Two years ago, Becla established the invitation-only Extremely Large Databases Workshop series to bring together scientific and commercial users of extremely large databases, two groups that Becla said previously had very little contact on this issue. He also invited members of academia and database manufacturers to discuss advances in database technology and, most importantly, let them hear about problems that users are having or features they'd like to see in future database engines.

Previous XLDB workshops led to the creation of a project to build a new open-source database engine, called SciDB, geared specifically toward complex scientific analytics at extremely large scales. When SciDB is released, Becla said, it will revolutionize the way scientific analyses are done. The SciDB project has already attracted more than 20 database professors and engineers world-wide who are collaboratively designing and building the software. These include database giants Michael Stonebraker and David DeWitt, who pioneered database research and helped create technologies such as those used in today's automatic teller machines. The group demonstrated an early prototype of SciDB to several hundred people at the Very Large Database conference and again at the XLDB workshop.

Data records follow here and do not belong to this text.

(* ===== verification/TestingSpec.v ===== *)
(** * The test program passes

    On hosts that keep the contracts, [launch_tests] of testing.c ends without
    a wrong result in both of its modes, and gives all the memory back that
    it allocated. *)

From S2P Require Import Prelude Types Bytes Wire RawSend RawRecv Server ServerSpec Client Remote World RMem Bulk BulkWorld BulkClient TestBed Buse BuseSpec DiskSpec Testing.

(** ** Allocations

    [claims bl0 L bl]: the live blocks [bl] are the blocks [bl0] and the
    allocations [L], an address and a size each. *)
Record claims (bl0 : Z → gmap Z Z) (L : list (ip6_memaddr * Z)) (bl : Z → gmap Z Z) : Prop := {
  cl_mine a k : (a, k) ∈ L → bl (subid a) !! paddr a = Some k ∧ bl0 (subid a) !! paddr a = None;
  cl_rest s x : (∀ a k, (a, k) ∈ L → subid a = s → paddr a ≠ x) → bl s !! x = bl0 s !! x;
}.
(** No address twice. *)
Definition once (L : list (ip6_memaddr * Z)) : Prop :=
  ∀ p q a b k m, L !! p = Some (a, k) → L !! q = Some (b, m) → subid a = subid b → paddr a = paddr b → p = q.
Lemma once_cons a k L : once ((a, k) :: L) → once L ∧ ∀ b m, (b, m) ∈ L → subid b = subid a → paddr b ≠ paddr a.
Proof.
  intros Ho. split.
  - intros p q x y i j Ex Ey Hs Hp. specialize (Ho (S p) (S q) x y i j Ex Ey Hs Hp). lia.
  - intros b m [p Ep]%list_elem_of_lookup Hs Hp. by specialize (Ho (S p) 0%nat b a m k Ep eq_refl Hs Hp).
Qed.
Lemma claims_start bl : claims bl [] bl.
Proof. split; [|done]. by intros a k ?%elem_of_nil. Qed.
Lemma claims_end bl0 bl : claims bl0 [] bl → ∀ s, bl s = bl0 s.
Proof. intros [_ Hr] s. apply map_eq. intros x. apply Hr. by intros a k ?%elem_of_nil. Qed.
Lemma claims_free bl0 a k L bl bl' : once ((a, k) :: L) → claims bl0 ((a, k) :: L) bl →
  bl' (subid a) = delete (paddr a) (bl (subid a)) → (∀ j, j ≠ subid a → bl' j = bl j) → claims bl0 L bl'.
Proof.
  intros [_ Hne]%once_cons [Hm Hr] Hd Ho. split.
  - intros b m Hb. destruct (Hm b m) as [E1 E2]; [by right|]. split; [|done].
    destruct (decide (subid b = subid a)) as [Es|]; [|by rewrite Ho].
    rewrite Es in *. rewrite Hd, lookup_delete_ne; [done|]. intros E. by apply (Hne b m Hb).
  - intros s x Hx. destruct (decide (s = subid a)) as [->|Hs].
    + rewrite Hd. destruct (decide (x = paddr a)) as [->|Hxa].
      * rewrite lookup_delete_eq. destruct (Hm a k) as [_ ->]; [left|done].
      * rewrite lookup_delete_ne by done. apply Hr. intros b m [[= <- <-]|Hb]%elem_of_cons Hsb; [done|by eapply Hx].
    + rewrite Ho by done. apply Hr. intros b m [[= <- <-]|Hb]%elem_of_cons Hsb; [done|by eapply Hx].
Qed.
Lemma claims_alloc bl0 L bl bl' a k : claims bl0 L bl → bl (subid a) !! paddr a = None →
  bl' (subid a) = <[paddr a := k]> (bl (subid a)) → (∀ j, j ≠ subid a → bl' j = bl j) → claims bl0 (L ++ [(a, k)]) bl'.
Proof.
  intros [Hm Hr] Hf Hi Ho.
  assert (∀ b m, (b, m) ∈ L → subid b = subid a → paddr b ≠ paddr a) as Hne.
  { intros b m Hb Es Ep. destruct (Hm b m Hb) as [E _]. rewrite Es, Ep in E. congruence. }
  split.
  - intros b m [Hb|[= -> ->]%list_elem_of_singleton]%elem_of_app.
    + destruct (Hm b m Hb) as [E1 E2]. split; [|done]. destruct (decide (subid b = subid a)) as [Es|]; [|by rewrite Ho].
      rewrite Es in *. rewrite Hi, lookup_insert_ne; [done|]. intros E. by apply (Hne b m Hb).
    + split; [by rewrite Hi, lookup_insert_eq|]. rewrite <-Hr; [done|]. intros b m Hb Hs. by eapply Hne.
  - intros s x Hx. assert (∀ b m, (b, m) ∈ L → subid b = s → paddr b ≠ x) as Hx'.
    { intros b m Hb. apply (Hx b m). apply elem_of_app. by left. }
    destruct (decide (s = subid a)) as [->|Hs]; [|rewrite Ho by done; by apply Hr].
    rewrite Hi, lookup_insert_ne; [by apply Hr|]. apply (Hx a k); [|done]. apply elem_of_app. right. by apply list_elem_of_singleton.
Qed.
Lemma once_alloc bl0 L bl a k : once L → claims bl0 L bl → bl (subid a) !! paddr a = None → once (L ++ [(a, k)]).
Proof.
  intros Ho [Hm _] Hf.
  assert (∀ p b m, L !! p = Some (b, m) → subid b = subid a → paddr b = paddr a → False) as Hne.
  { intros p b m Eb Es Ep. destruct (Hm b m) as [E _]; [by eapply list_elem_of_lookup_2|]. rewrite Es, Ep in E. congruence. }
  intros p q x y i j Ex Ey Hs Hp.
  apply lookup_snoc_Some in Ex as [[Hp1 Ex]|[-> [= -> ->]]]; apply lookup_snoc_Some in Ey as [[Hq1 Ey]|[-> [= -> ->]]].
  - by eapply Ho.
  - exfalso. by eapply Hne.
  - exfalso. by eapply Hne.
  - done.
Qed.

(** The allocator can serve [k] more requests for a block. *)
Fixpoint room `{Config} `{!Calloc} (k : nat) (bl : gmap Z Z) : Prop :=
  match k with
  | O => True
  | S k => calloc_addr bl BLOCK_SIZE ≠ 0 ∧ room k (<[calloc_addr bl BLOCK_SIZE := BLOCK_SIZE]> bl)
  end.
Lemma room_less `{Config} `{!Calloc} k : ∀ bl, room (S k) bl → room k bl.
Proof. induction k as [|k IH]; intros bl [Ha Hr]; [done|]. split; [done|]. by apply IH. Qed.

Section Spec.
Context `{Config} `{!Calloc} {W : Type} `{!ClientNet W} `{!RemoteHosts W} `{!BulkHosts W}.
Implicit Types (r : rmem W) (L : list (ip6_memaddr * Z)).
Abbreviation BS := BLOCK_SIZE.
Abbreviation blocks_at r := (rh_blocks (c_net (rm_client r))).

(** ** Freeing *)

Section Free.
Variable bl0 : Z → gmap Z Z.

(** The allocations from the [h]-th on, the [j]-th at the index [step * j] of [r_addr]. *)
Record to_free (step : Z) L (h : Z) r : Prop := {
  tf_client : client_inv (rm_client r);
  tf_claims : claims bl0 (drop (Z.to_nat h) L) (blocks_at r);
  tf_at j a k : h <= Z.of_nat j → L !! j = Some (a, k) →
    ∃ b, idx (rm_memList r) (step * Z.of_nat j) = Some b ∧ subid b = subid a ∧ paddr b = paddr a ∧ addr_in (subid b) b;
}.
Lemma once_drop n L : once L → once (drop n L).
Proof. intros Ho p q a b k m. rewrite !lookup_drop. intros Ea Eb Hs Hp. specialize (Ho _ _ _ _ _ _ Ea Eb Hs Hp). lia. Qed.
Lemma wp_free_next step L h r Q :
  once L → 0 <= h < len L → to_free step L h r →
  (∀ b a' c', idx (rm_memList r) (step * h) = Some b → client_inv c' →
     claims bl0 (drop (Z.to_nat (h + 1)) L) (rh_blocks (c_net c')) → Q b a' c') →
  ∃ b, idx (rm_memList r) (step * h) = Some b ∧ wp (free_rmem b) (rm_client r) (Q b).
Proof.
  intros Ho Hh [Hc Hcl Hat] HQ. destruct (L !! Z.to_nat h) as [[a k]|] eqn:E.
  2: { apply lookup_ge_None in E. unfold len in Hh. lia. }
  destruct (Hat (Z.to_nat h) a k) as (b & Eb & Hs & Hp & Hin); [lia|done|]. rewrite Z2Nat.id in Eb by lia. exists b. split; [done|].
  rewrite (drop_S _ _ _ E) in Hcl. destruct (cl_mine _ _ _ Hcl a k) as [Hk _]; [left|].
  eapply (wp_free_rmem _ (subid b)); [done|done|by rewrite Hs, Hp|]. intros c' a' Hc' _ Hbl Hoth. apply HQ; [done|done|].
  replace (Z.to_nat (h + 1)) with (S (Z.to_nat h)) by lia.
  eapply claims_free; [|exact Hcl| |].
  - rewrite <-(drop_S _ _ _ E). by apply once_drop.
  - by rewrite <-Hs, <-Hp.
  - intros j Hj. rewrite <-Hs in Hj. by destruct (Hoth j Hj).
Qed.
(** Both loops of [free_test]. *)
Lemma wp_free_hosts step L r : 0 < step → once L → to_free step L 0 r →
  wp (for_range 0 (len L) (free_host step)) r (λ _ r', ∀ i, blocks_at r' i = bl0 i).
Proof.
  intros Hst Ho Ht. eapply (wp_for_range (to_free step L)); [apply len_nonneg|done| |].
  - intros h r1 Hh Ht1. unfold free_host. rewrite wp_bind.
    destruct (wp_free_next step L h r1 (λ b a' c', idx (rm_memList r1) (step * h) = Some b ∧ client_inv c' ∧
      claims bl0 (drop (Z.to_nat (h + 1)) L) (rh_blocks (c_net c')))) as (b & Eb & Hw); [done|done|done|done|].
    eapply wp_aload; [exact Eb|]. rewrite wp_bind. unfold on_client. rewrite wp_zoom.
    eapply wp_mono; [exact Hw|]. intros a' c' (_ & Hc' & Hcl'). apply wp_astore; [by eapply idx_Some_range|].
    split; [done|done|]. intros j a k Hj E. destruct (tf_at _ _ _ _ Ht1 j a k) as (x & Ex & ?); [lia|done|]. exists x.
    split; [|done]. simpl. rewrite idx_upd, decide_False by (nia || by eapply idx_Some_range). done.
  - intros r1 [_ Hcl _]. rewrite drop_ge in Hcl by (unfold len; lia). by apply claims_end.
Qed.
Lemma wp_free_ones L r : once L → to_free 1 L 0 r →
  wp (for_range 0 (len L) free_one) r (λ _ r', ∀ i, blocks_at r' i = bl0 i).
Proof.
  intros Ho Ht. eapply (wp_for_range (to_free 1 L)); [apply len_nonneg|done| |].
  - intros h r1 Hh Ht1. unfold free_one. rewrite wp_bind.
    destruct (wp_free_next 1 L h r1 (λ b a' c', client_inv c' ∧
      claims bl0 (drop (Z.to_nat (h + 1)) L) (rh_blocks (c_net c')))) as (b & Eb & Hw); [done|done|done|done|].
    rewrite Z.mul_1_l in Eb. eapply wp_aload; [exact Eb|]. rewrite wp_bind. unfold on_client. rewrite wp_zoom.
    eapply wp_mono; [exact Hw|]. intros a' c' (Hc' & Hcl'). rewrite wp_ret. split; [done|done|].
    intros j a k Hj. apply (tf_at _ _ _ _ Ht1). lia.
  - intros r1 [_ Hcl _]. rewrite drop_ge in Hcl by (unfold len; lia). by apply claims_end.
Qed.
End Free.

(** ** Writing and reading back *)

Section Blocks.
Hypothesis Hbs : BLOCK_SIZE <= MAX_PAYLOAD.
Variable N : Z.
Hypothesis HN : 0 < N.
Abbreviation view_at r := (view_of (c_net (rm_client r))).

(** The tests leave the addresses and the allocations as they are. *)
Record kept r r' : Prop := {
  kp_ok : disk_ok N r';
  kp_list : alike (rm_memList r) (rm_memList r');
  kp_blocks i : blocks_at r' i = blocks_at r i;
  kp_hosts : num_hosts r' = num_hosts r;
}.
Lemma kept_refl r : disk_ok N r → kept r r.
Proof. intros Hr. split; [done|apply alike_refl|done|done]. Qed.
Lemma alike_trans (l1 l2 l3 : list ip6_memaddr) : alike l1 l2 → alike l2 l3 → alike l1 l3.
Proof.
  intros [L1 I1] [L2 I2]. split; [congruence|]. intros i c Ec. destruct (I2 i c Ec) as (b & Eb & S2 & P2 & O2).
  destruct (I1 i b Eb) as (a & Ea & S1 & P1 & O1). exists a. split_and!; [done|congruence|congruence|auto].
Qed.
Lemma kept_trans r1 r2 r3 : kept r1 r2 → kept r2 r3 → kept r1 r3.
Proof.
  intros [_ L1 B1 H1] [O2 L2 B2 H2]. split; [done|by eapply alike_trans| |congruence]. intros i. by rewrite B2.
Qed.
Lemma put_client_list c r : put_client c r = put_memList (rm_memList r) (put_client c r).
Proof. by destruct r. Qed.

Lemma wp_write_one payload i r Q :
  disk_ok N r → 0 <= i < N → len payload = BS * N → Forall byte_ok payload →
  (∀ r', kept r r' → disk_bytes r' = splice (disk_bytes r) (BS * i) (slice payload (BS * i) BS) → Q tt r') →
  wp (write_one payload i) r Q.
Proof.
  intros Hr Hi Hlen Hb HQ. pose proof BLOCK_SIZE_pos. destruct (block_u16 Hbs) as [Hu _].
  destruct (disk_parts N r i 1 Hr) as (l1 & l2 & l3 & El & L1 & L2 & Hat); [lia|lia|lia|].
  destruct l2 as [|a [|b l2]]; [done| |rewrite !len_cons in L2; pose proof (len_nonneg l2); lia].
  assert (idx (rm_memList r) i = Some a) as Ea.
  { apply addrs_at_cons in Hat as [Ea _]. rewrite idx_drop in Ea by lia. by rewrite Z.add_0_r in Ea. }
  unfold write_one. rewrite wp_bind. eapply wp_aload; [exact Ea|]. rewrite (proj2 (Z.ltb_ge _ _)) by nia.
  rewrite wp_bind, Hu. unfold on_client. rewrite wp_zoom. replace (i * BS) with (BS * i) by lia.
  set (d := slice payload (BS * i) BS). assert (len d = BS) as Hd by (apply len_slice; nia).
  pose proof (dk_ok _ _ Hr) as Hok.
  eapply (wp_write_rmem _ (subid a)); [apply Hok|by eapply rk_addr|done|lia|by apply slice_bytes|by eapply rk_mapped|].
  intros c' Hc' Hm Hbl Ho Hh Hn. rewrite wp_ret.
  assert (stored (rm_client r) c' (chunked 0 [a] d BS)) as Hst by by apply stored_one.
  assert (kept r (put_client c' r)) as Hk.
  { split; [|apply alike_refl| |done].
    - rewrite put_client_list. apply disk_ok_next; [done|done| |apply alike_refl].
      intros j x Hx. rewrite (sd_mem _ _ _ Hst). by apply stores_mapped.
    - intros j. apply (sd_blocks _ _ _ Hst). }
  apply HQ; [done|]. rewrite <-L1 at 1. fold d.
  apply (stored_disk Hbs N r c' l1 [a] l3 d); [done|done|rewrite Hd; change (len [a]) with 1; lia|done].
Qed.
Lemma wp_write_test (mode : bool) payload r :
  disk_ok N r → len payload = BS * N → Forall byte_ok payload →
  wp (write_test mode payload) r (λ _ r', kept r r' ∧ disk_bytes r' = payload).
Proof.
  intros Hr Hlen Hb. pose proof BLOCK_SIZE_pos. unfold write_test. rewrite wp_bind, wp_gets, (dk_nb _ _ Hr).
  pose proof (dk_len N r Hr) as Hl. destruct mode.
  - rewrite wp_bind, wp_gets, wp_bind. unfold on_client. rewrite wp_zoom. rewrite <-Hl.
    apply (wp_write_bulk_rmem Hbs _ _ (rm_memList r)); [apply (dk_ok _ _ Hr)|apply addrs_at_self|lia|by apply (disk_usable N)|
      by rewrite Hl|done|]. intros arr c' Hal Hst. rewrite wp_modify. split_and!.
    + split; [|done|apply (sd_blocks _ _ _ Hst)|done]. apply disk_ok_next; [done|apply Hst| |done].
      intros j x Hx. rewrite (sd_mem _ _ _ Hst). by apply stores_mapped.
    + unfold disk_bytes. cbn [rm_memList rm_client put_memList put_client].
      rewrite <-(stored_read (rm_client r) c' (rm_memList r) payload); [|by apply (disk_apart N)|by rewrite Hl|done].
      apply read_data_same; [lia|by apply alike_rows|done].
  - eapply (wp_for_range (λ i r', kept r r' ∧
      slice (disk_bytes r') 0 (BS * i) = slice payload 0 (BS * i))); [lia| | |].
    + split_and!; [by apply kept_refl|]. by rewrite Z.mul_0_r, !slice_0.
    + intros i r1 Hi (Hk & Hs). apply wp_write_one; [apply Hk|lia|done|done|]. intros r2 Hk2 Hd2.
      split_and!; [by eapply kept_trans|]. pose proof (len_disk Hbs N r1 (kp_ok _ _ Hk)) as Hl1.
      assert (len (slice payload (BS * i) BS) = BS) as Hls by (apply len_slice; nia).
      replace (BS * (i + 1)) with (BS * i + BS) by lia. rewrite !slice_split by nia. rewrite !Z.add_0_l, Hd2. f_equal.
      * rewrite slice_splice_ne by (rewrite ?Hls; nia). done.
      * pose proof (slice_splice_eq (disk_bytes r1) (BS * i) (slice payload (BS * i) BS)) as E. rewrite Hls in E. apply E; nia.
    + intros r1 (Hk & Hs). split_and!; [done|].
      pose proof (len_disk Hbs N r1 (kp_ok _ _ Hk)) as Hl1. unfold slice in Hs. rewrite !drop_0, !take_ge in Hs; [done|unfold len in *; lia..].
Qed.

"The system we are building is very different [than commercially manufactured databases]," Becla said. "We finally understand well what science's needs are, and we are building an engine that will fully address these needs, taking advantage of numerous commonalities between how different science domains want to ultimately analyze their data sets."

Today's extremely large systems are measured in petabytes. One petabyte, or one million billion bytes is non-trivial to manage. As one blogger explained, if one letter of text represented one byte, a petabyte-long line of letters in a typical font size would stretch from the Earth to the Sun ten times. As unfathomable as that number is, science experiments such as BaBar and internet companies such as Google or eBay are already producing petabytes of data, and the software must keep up. Becla's team, who built the BaBar database are now responsible for the design of the Large Synoptic Survey Telescope database, estimates that the LSST will generate more than one hundred petabytes of data.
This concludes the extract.